■ What is expected: The line that contains "apply post_bind. eapply (post_mono" marks the end: retype the data below exactly from its first line through that line.

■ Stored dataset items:
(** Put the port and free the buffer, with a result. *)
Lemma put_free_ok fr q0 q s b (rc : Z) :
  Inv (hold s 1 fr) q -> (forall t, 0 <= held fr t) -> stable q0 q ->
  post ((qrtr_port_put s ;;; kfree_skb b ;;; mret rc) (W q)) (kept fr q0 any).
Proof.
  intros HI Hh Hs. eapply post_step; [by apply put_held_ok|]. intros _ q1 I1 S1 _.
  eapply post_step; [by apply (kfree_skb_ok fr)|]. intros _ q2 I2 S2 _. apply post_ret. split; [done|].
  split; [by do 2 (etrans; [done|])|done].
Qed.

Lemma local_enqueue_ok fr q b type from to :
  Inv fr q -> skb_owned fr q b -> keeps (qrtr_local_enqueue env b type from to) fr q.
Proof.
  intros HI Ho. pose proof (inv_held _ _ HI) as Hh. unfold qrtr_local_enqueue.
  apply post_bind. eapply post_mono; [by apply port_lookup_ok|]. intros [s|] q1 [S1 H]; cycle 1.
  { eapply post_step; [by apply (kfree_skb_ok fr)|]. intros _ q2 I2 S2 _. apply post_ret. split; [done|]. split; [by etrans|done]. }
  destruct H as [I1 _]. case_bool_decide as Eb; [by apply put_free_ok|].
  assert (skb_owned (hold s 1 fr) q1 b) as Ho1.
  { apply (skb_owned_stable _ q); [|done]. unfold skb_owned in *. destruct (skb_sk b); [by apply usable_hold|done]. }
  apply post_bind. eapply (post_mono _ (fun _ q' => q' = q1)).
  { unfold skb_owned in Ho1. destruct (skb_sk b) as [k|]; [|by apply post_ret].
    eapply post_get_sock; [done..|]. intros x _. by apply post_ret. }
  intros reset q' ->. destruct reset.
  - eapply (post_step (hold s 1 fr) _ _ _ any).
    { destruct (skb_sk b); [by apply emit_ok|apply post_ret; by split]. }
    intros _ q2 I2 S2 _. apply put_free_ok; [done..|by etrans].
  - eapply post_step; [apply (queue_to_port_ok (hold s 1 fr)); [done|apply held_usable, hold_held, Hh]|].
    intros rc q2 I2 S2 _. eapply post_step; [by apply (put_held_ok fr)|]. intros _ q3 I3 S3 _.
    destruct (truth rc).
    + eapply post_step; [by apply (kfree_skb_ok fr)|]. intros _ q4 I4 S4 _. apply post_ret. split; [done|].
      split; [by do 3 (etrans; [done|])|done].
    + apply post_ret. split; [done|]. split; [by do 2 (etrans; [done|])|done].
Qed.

■ Result:
(** Put the port and free the buffer, with a result. *)
Lemma put_free_ok fr q0 q s b (rc : Z) :
  Inv (hold s 1 fr) q -> (forall t, 0 <= held fr t) -> stable q0 q ->
  post ((qrtr_port_put s ;;; kfree_skb b ;;; mret rc) (W q)) (kept fr q0 any).
Proof.
  intros HI Hh Hs. eapply post_step; [by apply put_held_ok|]. intros _ q1 I1 S1 _.
  eapply post_step; [by apply (kfree_skb_ok fr)|]. intros _ q2 I2 S2 _. apply post_ret. split; [done|].
  split; [by do 2 (etrans; [done|])|done].
Qed.

Lemma local_enqueue_ok fr q b type from to :
  Inv fr q -> skb_owned fr q b -> keeps (qrtr_local_enqueue env b type from to) fr q.
Proof.
  intros HI Ho. pose proof (inv_held _ _ HI) as Hh. unfold qrtr_local_enqueue.
  apply post_bind. eapply post_mono; [by apply port_lookup_ok|]. intros [s|] q1 [S1 H]; cycle 1.
  { eapply post_step; [by apply (kfree_skb_ok fr)|]. intros _ q2 I2 S2 _. apply post_ret. split; [done|]. split; [by etrans|done]. }
  destruct H as [I1 _]. case_bool_decide as Eb; [by apply put_free_ok|].
  assert (skb_owned (hold s 1 fr) q1 b) as Ho1.
  { apply (skb_owned_stable _ q); [|done]. unfold skb_owned in *. destruct (skb_sk b); [by apply usable_hold|done]. }
  apply post_bind. eapply (post_mono _ (fun _ q' => q' = q1)).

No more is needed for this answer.